> To do
Of the entries below, return exactly those lines that fall between the one containing "[x] itself *)" and the one containing "Definition timeDifference (iterativeTime", the two end lines included.

> Dataset entries

(** ** [toFixed(6)] and the way back to a Number

    [Number.prototype.toFixed] returns a string.  The script never prints
    that string: it compares it with [0] and hands it to [Math.abs], and both
    convert it back to a Number.  [FixedString] is the string by its
    contents. *)
Inductive FixedString : Type :=
| FsNaN                              (* the text NaN *)
| FsInfinity (neg : bool)            (* Infinity or -Infinity *)
| FsToString (x : number)            (* magnitude 10^21 and up: the text of [x] itself *)
| FsDecimal (neg : bool) (n : Z).    (* sign, then the digits of [n] with a
                                        point before the last six *)

(** The integer [n] for which [n / 10^6] is nearest to [m * 2^e]; the larger
    one when two are equally near. *)
Definition toFixed_digits (m : positive) (e : Z) : Z :=
  if 0 <=? e then Zpos m * 2 ^ e * 1000000
  else (2 * (Zpos m * 1000000) + 2 ^ (- e)) / (2 * 2 ^ (- e)).

Definition at_least_1e21 (m : positive) (e : Z) : bool :=
  if 0 <=? e then 10 ^ 21 <=? Zpos m * 2 ^ e
  else 10 ^ 21 * 2 ^ (- e) <=? Zpos m.

Definition toFixed6 (x : number) : FixedString :=
  match x with
  | S754_nan => FsNaN
  | S754_infinity s => FsInfinity s
  | S754_zero _ => FsDecimal false 0
  | S754_finite s m e =>
      if at_least_1e21 m e then FsToString x
      else FsDecimal s (toFixed_digits m e)
  end.

(** The Number a [toFixed] string converts to: for a decimal, the binary64
    value nearest to [n / 10^6]. *)
Definition StringToNumber (t : FixedString) : number :=
  match t with
  | FsNaN => S754_nan
  | FsInfinity s => S754_infinity s
  | FsToString x => x
  | FsDecimal neg n =>
      if n =? 0 then S754_zero neg
      else SFdiv prec emax (S754_finite neg (Z.to_pos n) 0)
                           (S754_finite false 1000000 0)
  end.

(** Lines 65 and 66 of the callback. *)
Definition timeDifference (iterativeTime formulaTime : number) : FixedString :=
  toFixed6 (iterativeTime - formulaTime)%num.

Definition fasterMethod (timeDifference : FixedString) : string :=
  if (StringToNumber timeDifference >? of_Z 0)%num then "Formula" else "Iterative".

(** ** Effects: the timer, the console, calls *)

Inductive Event : Type :=
| EvNow (t : number)       (* [performance.now()] answered [t] *)
| EvCall (name : string)   (* the function of that name was entered *)
| EvLog (line : string).   (* [console.log(line)] *)

Record World : Type := mkWorld {
  clock : nat -> number;   (* the answers the timer gives, in order *)
  reads : nat;             (* how many of them were taken *)
  trace : list Event       (* what happened so far, oldest first *)
}.

Definition ticked (w : World) : World :=
  mkWorld (clock w) (S (reads w)) (trace w ++ [EvNow (clock w (reads w))]).

Definition logged (ev : Event) (w : World) : World :=
  mkWorld (clock w) (reads w) (trace w ++ [ev]).

(** How often the function [name] was entered in a trace. *)
Fixpoint calls (name : string) (tr : list Event) : nat :=
  match tr with
  | [] => O
  | EvCall f :: tr' =>
      if String.eqb f name then S (calls name tr') else calls name tr'
  | _ :: tr' => calls name tr'
  end.

Definition ESC : string := String "027"%char EmptyString.
Definition LF : string := String "010"%char EmptyString.

Section Script.

(** What a [throw] carries. *)
Variable Exn : Type.

(** The text of a Number inside a template literal. *)
Variable NumberToString : number -> string.

Inductive Outcome (R : Type) : Type :=
| Returned (r : R) (w : World)
| Thrown (e : Exn) (w : World)
| Diverged.

Arguments Returned {R} r w.
Arguments Thrown {R} e w.
Arguments Diverged {R}.

Definition M (R : Type) : Type := World -> Outcome R.

Definition ret {R : Type} (r : R) : M R := fun w => Returned r w.

Definition bind {A B : Type} (c : M A) (k : A -> M B) : M B :=
  fun w =>
    match c w with
    | Returned a w' => k a w'
    | Thrown e w' => Thrown e w'
    | Diverged => Diverged
    end.

Local Notation "x <- c ;; k" := (bind c (fun x => k))
  (at level 61, c at next level, right associativity).
Local Notation "c ;; k" := (bind c (fun _ => k))
  (at level 61, right associativity).

Definition performance_now : M number :=
  fun w => Returned (clock w (reads w)) (ticked w).

Definition console_log (line : string) : M unit :=
  fun w => Returned tt (logged (EvLog line) w).

(** A function value: its [name] property and its body. *)
Record JsFunction (A R : Type) : Type := mkFunction {
  fn_name : string;
  fn_body : A -> M R
}.

Arguments fn_name {A R} _.
Arguments fn_body {A R} _ _ _.

(** [func(...args)].  Entry into the function is recorded on the trace, which
    is how the statements below count calls and order them against timer
    readings and console output. *)
Definition invoke {A R : Type} (func : JsFunction A R) (args : A) : M R :=
  fun w => fn_body func args (logged (EvCall (fn_name func)) w).

Record Measurement (R : Type) : Type := mkMeasurement {
  time : number;
  result : R
}.

Arguments time {R} _.
Arguments result {R} _.

Definition measureExecTime {A R : Type} (func : JsFunction A R) (args : A)
  : M (Measurement R) :=
  start <- performance_now ;;
  result <- invoke func args ;;
  end_ <- performance_now ;;
  ret {| time := ((end_ - start) / of_Z 1000)%num; result := result |}.

Definition sumIterative_fn (fuel : nat) : JsFunction number number :=
  {| fn_name := "sumIterative";
     fn_body := fun n w =>
       match sumIterative fuel n with
       | Some total => Returned total w
       | None => Diverged
       end |}.

Definition sumFormula_fn : JsFunction number number :=
  {| fn_name := "sumFormula";
     fn_body := fun n => ret (sumFormula n) |}.

Definition header_line (N : number) : string :=
  (LF ++ ESC ++ "[36mTESTED VALUE: " ++ NumberToString N ++ ESC ++ "[0m")%string.

Definition difference_line (timeDifference : FixedString) (fasterMethod : string)
  : string :=
  ("Time Difference: " ++ NumberToString (abs (StringToNumber timeDifference))
     ++ " seconds (" ++ fasterMethod ++ " is faster)")%string.

Definition warning_line (iterative formula : number) : string :=
  (ESC ++ "[31mWARNING: Results different! Iterative: "
     ++ NumberToString iterative ++ ", Formula: " ++ NumberToString formula
     ++ ESC ++ "[0m")%string.

Definition consistent_line (iterative : number) : string :=
  (ESC ++ "[32mResults are consistent: " ++ NumberToString iterative
     ++ ESC ++ "[0m")%string.

(** Lines 74 to 82. *)
Definition report_consistency (iterative formula : number) : M unit :=
  if (iterative !== formula)%num
  then console_log (warning_line iterative formula)
  else console_log (consistent_line iterative).

(** The callback handed to [forEach]. *)
Definition forEach_callback (fuel : nat) (N : number) : M unit :=
  console_log (header_line N) ;;
  iterativeResult <- measureExecTime (sumIterative_fn fuel) N ;;
  formulaResult <- measureExecTime sumFormula_fn N ;;
  let timeDifference := timeDifference (time iterativeResult) (time formulaResult) in
  let fasterMethod := fasterMethod timeDifference in
  console_log (difference_line timeDifference fasterMethod) ;;
  report_consistency (result iterativeResult) (result formulaResult).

> Output below
| FsToString (x : number)            (* magnitude 10^21 and up: the text of [x] itself *)
| FsDecimal (neg : bool) (n : Z).    (* sign, then the digits of [n] with a
                                        point before the last six *)

(** The integer [n] for which [n / 10^6] is nearest to [m * 2^e]; the larger
    one when two are equally near. *)
Definition toFixed_digits (m : positive) (e : Z) : Z :=
  if 0 <=? e then Zpos m * 2 ^ e * 1000000
  else (2 * (Zpos m * 1000000) + 2 ^ (- e)) / (2 * 2 ^ (- e)).

Definition at_least_1e21 (m : positive) (e : Z) : bool :=
  if 0 <=? e then 10 ^ 21 <=? Zpos m * 2 ^ e
  else 10 ^ 21 * 2 ^ (- e) <=? Zpos m.

Definition toFixed6 (x : number) : FixedString :=
  match x with
  | S754_nan => FsNaN
  | S754_infinity s => FsInfinity s
  | S754_zero _ => FsDecimal false 0
  | S754_finite s m e =>
      if at_least_1e21 m e then FsToString x
      else FsDecimal s (toFixed_digits m e)
  end.

(** The Number a [toFixed] string converts to: for a decimal, the binary64
    value nearest to [n / 10^6]. *)
Definition StringToNumber (t : FixedString) : number :=
  match t with
  | FsNaN => S754_nan
  | FsInfinity s => S754_infinity s
  | FsToString x => x
  | FsDecimal neg n =>
      if n =? 0 then S754_zero neg
      else SFdiv prec emax (S754_finite neg (Z.to_pos n) 0)
                           (S754_finite false 1000000 0)
  end.

(** Lines 65 and 66 of the callback. *)
Definition timeDifference (iterativeTime formulaTime : number) : FixedString :=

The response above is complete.